→ **Material for the task**
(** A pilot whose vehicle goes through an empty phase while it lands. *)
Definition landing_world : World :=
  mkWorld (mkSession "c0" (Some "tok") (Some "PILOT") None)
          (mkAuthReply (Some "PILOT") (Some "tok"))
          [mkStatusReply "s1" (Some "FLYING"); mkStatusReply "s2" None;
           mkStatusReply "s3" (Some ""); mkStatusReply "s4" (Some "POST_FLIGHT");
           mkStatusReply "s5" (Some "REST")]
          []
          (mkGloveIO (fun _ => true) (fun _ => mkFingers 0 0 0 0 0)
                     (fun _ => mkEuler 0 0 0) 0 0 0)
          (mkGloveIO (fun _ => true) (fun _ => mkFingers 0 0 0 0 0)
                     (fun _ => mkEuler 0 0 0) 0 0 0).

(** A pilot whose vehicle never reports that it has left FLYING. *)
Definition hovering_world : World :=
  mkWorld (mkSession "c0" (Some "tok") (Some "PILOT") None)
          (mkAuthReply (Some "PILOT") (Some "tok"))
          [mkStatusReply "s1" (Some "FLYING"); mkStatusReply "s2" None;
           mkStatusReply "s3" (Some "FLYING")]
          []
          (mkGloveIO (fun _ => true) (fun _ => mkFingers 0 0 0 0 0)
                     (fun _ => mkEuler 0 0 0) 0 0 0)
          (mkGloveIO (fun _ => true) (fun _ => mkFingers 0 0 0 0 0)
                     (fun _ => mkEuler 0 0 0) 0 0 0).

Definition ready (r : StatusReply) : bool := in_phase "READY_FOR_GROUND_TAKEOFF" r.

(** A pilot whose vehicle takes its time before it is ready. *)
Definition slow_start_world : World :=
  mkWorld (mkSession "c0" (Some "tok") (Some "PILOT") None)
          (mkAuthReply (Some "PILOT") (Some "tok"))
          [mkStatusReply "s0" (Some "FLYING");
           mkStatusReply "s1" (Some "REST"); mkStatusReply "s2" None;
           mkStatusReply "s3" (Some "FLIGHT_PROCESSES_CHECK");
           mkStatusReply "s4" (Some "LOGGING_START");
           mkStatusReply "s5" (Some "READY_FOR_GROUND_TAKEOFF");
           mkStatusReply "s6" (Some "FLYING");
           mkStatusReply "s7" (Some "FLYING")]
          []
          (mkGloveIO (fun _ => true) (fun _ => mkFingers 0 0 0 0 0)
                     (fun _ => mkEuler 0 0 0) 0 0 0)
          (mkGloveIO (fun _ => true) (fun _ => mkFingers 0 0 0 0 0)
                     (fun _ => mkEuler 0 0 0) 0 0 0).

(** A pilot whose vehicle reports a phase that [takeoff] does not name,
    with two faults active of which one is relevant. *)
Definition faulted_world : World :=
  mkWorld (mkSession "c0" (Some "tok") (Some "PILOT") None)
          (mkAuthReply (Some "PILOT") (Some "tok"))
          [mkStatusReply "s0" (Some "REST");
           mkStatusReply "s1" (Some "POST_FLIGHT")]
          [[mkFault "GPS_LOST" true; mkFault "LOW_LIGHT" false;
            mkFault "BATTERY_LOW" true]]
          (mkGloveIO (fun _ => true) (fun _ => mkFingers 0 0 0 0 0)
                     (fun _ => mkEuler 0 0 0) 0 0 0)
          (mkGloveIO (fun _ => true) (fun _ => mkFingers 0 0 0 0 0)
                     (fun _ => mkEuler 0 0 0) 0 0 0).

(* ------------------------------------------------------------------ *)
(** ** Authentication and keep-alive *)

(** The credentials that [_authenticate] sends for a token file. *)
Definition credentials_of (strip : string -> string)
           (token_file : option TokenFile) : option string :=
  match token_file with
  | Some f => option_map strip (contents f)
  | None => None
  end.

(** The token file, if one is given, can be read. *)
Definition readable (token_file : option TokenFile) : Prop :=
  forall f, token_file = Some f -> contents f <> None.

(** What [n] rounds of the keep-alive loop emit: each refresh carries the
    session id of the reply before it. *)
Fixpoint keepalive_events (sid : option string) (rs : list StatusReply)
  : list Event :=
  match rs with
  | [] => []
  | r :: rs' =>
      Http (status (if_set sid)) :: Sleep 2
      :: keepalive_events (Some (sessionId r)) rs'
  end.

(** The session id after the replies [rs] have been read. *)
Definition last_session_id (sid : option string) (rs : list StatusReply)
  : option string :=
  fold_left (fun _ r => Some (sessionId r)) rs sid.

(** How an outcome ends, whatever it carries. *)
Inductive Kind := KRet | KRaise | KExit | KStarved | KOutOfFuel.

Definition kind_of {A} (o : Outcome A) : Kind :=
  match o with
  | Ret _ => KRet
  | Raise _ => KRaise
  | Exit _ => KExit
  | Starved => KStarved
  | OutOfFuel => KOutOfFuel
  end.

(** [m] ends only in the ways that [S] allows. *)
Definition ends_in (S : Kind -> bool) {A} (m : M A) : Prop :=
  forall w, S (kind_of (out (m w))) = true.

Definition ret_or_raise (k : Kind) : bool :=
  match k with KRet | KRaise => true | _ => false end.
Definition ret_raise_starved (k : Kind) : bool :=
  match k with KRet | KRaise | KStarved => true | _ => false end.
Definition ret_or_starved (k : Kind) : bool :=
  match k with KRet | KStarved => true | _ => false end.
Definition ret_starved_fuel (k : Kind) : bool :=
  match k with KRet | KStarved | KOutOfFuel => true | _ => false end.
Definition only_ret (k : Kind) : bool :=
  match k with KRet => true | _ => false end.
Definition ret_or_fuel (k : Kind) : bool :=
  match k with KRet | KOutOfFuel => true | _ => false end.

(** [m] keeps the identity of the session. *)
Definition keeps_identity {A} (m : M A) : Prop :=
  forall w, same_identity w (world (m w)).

→ **Your instructions**
In the entries above, the lines between the one holding "(token_file : option TokenFile) : option" and the one holding "forall f, token_file", inclusive, are to be printed exactly as written, and those alone.

→ **Written answer**
           (token_file : option TokenFile) : option string :=
  match token_file with
  | Some f => option_map strip (contents f)
  | None => None
  end.

(** The token file, if one is given, can be read. *)
Definition readable (token_file : option TokenFile) : Prop :=
  forall f, token_file = Some f -> contents f <> None.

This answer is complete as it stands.